Nothing had changed. She recognised the floral patterned wallpaper and the landscape painting on the wall behind the table. And there was the rocking chair, still in its old spot next to the fireplace.

She could see through the far doorway into the kitchen. The old cooker sat there with a pot on the stove, and some cooking utensils hung from the rack above. She could see the edge of the stone sink and the white-painted wall behind it looked slightly grubby.

She moved around to the side of the house and looked through the bedroom window. There was the rather grand brass bedstead, just as she remembered it, with it’s fluffy pillows and patchwork quilt.

Along the back wall she saw the small dressing table and mirror, and next to it the washstand complete with enamel bowl. “I bet the chamber pot is still there under the bed” she thought.

Suddenly, she noticed a small figure in a night gown, sprawled on the rug at the foot of the bed. She let out a squeal of alarm and flipped the little metal catch that held the house closed. The side wall of the house hinged open exposing the entire downstairs bedroom, the nursery and the gable end of the attic.

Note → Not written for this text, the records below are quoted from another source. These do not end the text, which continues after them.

Definition ask : ExecutionEvent :=
  {| ev_execution_id := 1%N; ev_sequence := 2; ev_worker_timestamp := 5;
     ev_payload := PInteractionRequested
       {| ir_interaction_id := 3%N; ir_kind := "question"; ir_prompt := "q";
          ir_expires_at := None; ir_disconnect_policy := DpTimeout |} |}.

Definition event (n : Z) : ExecutionEvent :=
  {| ev_execution_id := 1%N; ev_sequence := n; ev_worker_timestamp := 5;
     ev_payload := PStdout "aGk=" |}.

Definition batch : EventBatch :=
  {| eb_execution_id := 1%N; eb_requested_after := 0; eb_earliest_available := 1;
     eb_latest_available := 3; eb_replay_gap := false;
     eb_events := [event 1; ask; event 3] |}.

Definition begin : tracker unit :=
  start None {[ 1%N := WorkerJobRow.pending_row 1 7 "d" 0 ]}
    {[ 1%N := Reconcile.Samples.process 1 ]} [].

Definition step (answer : result EventBatch EventClient.WorkerClientError) (t : tracker unit)
    : tracker unit :=
  poll (fun _ => Diagnostic "") (fun _ => None) (fun _ => Ok "hi") 1%N 7%N 42%N true
    (fun _ => "n") 100 100 answer None t.

End Samples.

Example samples_step :
  let t := Samples.step (Ok Samples.batch) Samples.begin in
  cursor t = 3 /\ pushed t = 1 /\ elements (unresolved t) = [2] /\
  (WorkerJobRow.last_event_sequence <$> jobs t !! 1%N) = Some 1 /\
  (ack_highest_contiguous_sequence <$> acknowledged t) = [3].
Proof. vm_compute. auto 6. Qed.

Lemma poll_finishes_with_row_witness :
  finishes_or_keeps 1%N Samples.begin (Samples.step (Ok Samples.batch) Samples.begin).
Proof.
  apply (poll_finishes_with_row (fun _ => Diagnostic "") (fun _ => None) (fun _ => Ok "hi")
           1%N 7%N 42%N true (fun _ => "n") 100 100 (Ok Samples.batch) None Samples.begin).
  reflexivity.
Defined.


End Tracker.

Verity reached inside and gently picked up the delicate little porcelain doll. She hugged her for a brief moment, gave it a kiss then pulled back the tiny quilt, placed the doll in the bed and tenderly tucked it in.

Verity closed up the dolls house and said “Good night Rosie. Sleep tight.”

“What’s that my love?” said the voice of her husband from downstairs.“

“Nothing dear. Nothing,” she replied, “only a ghost.”

Wiping a tear from her eye, she turned off the light, closed the attic door and left her childhood behind her once more.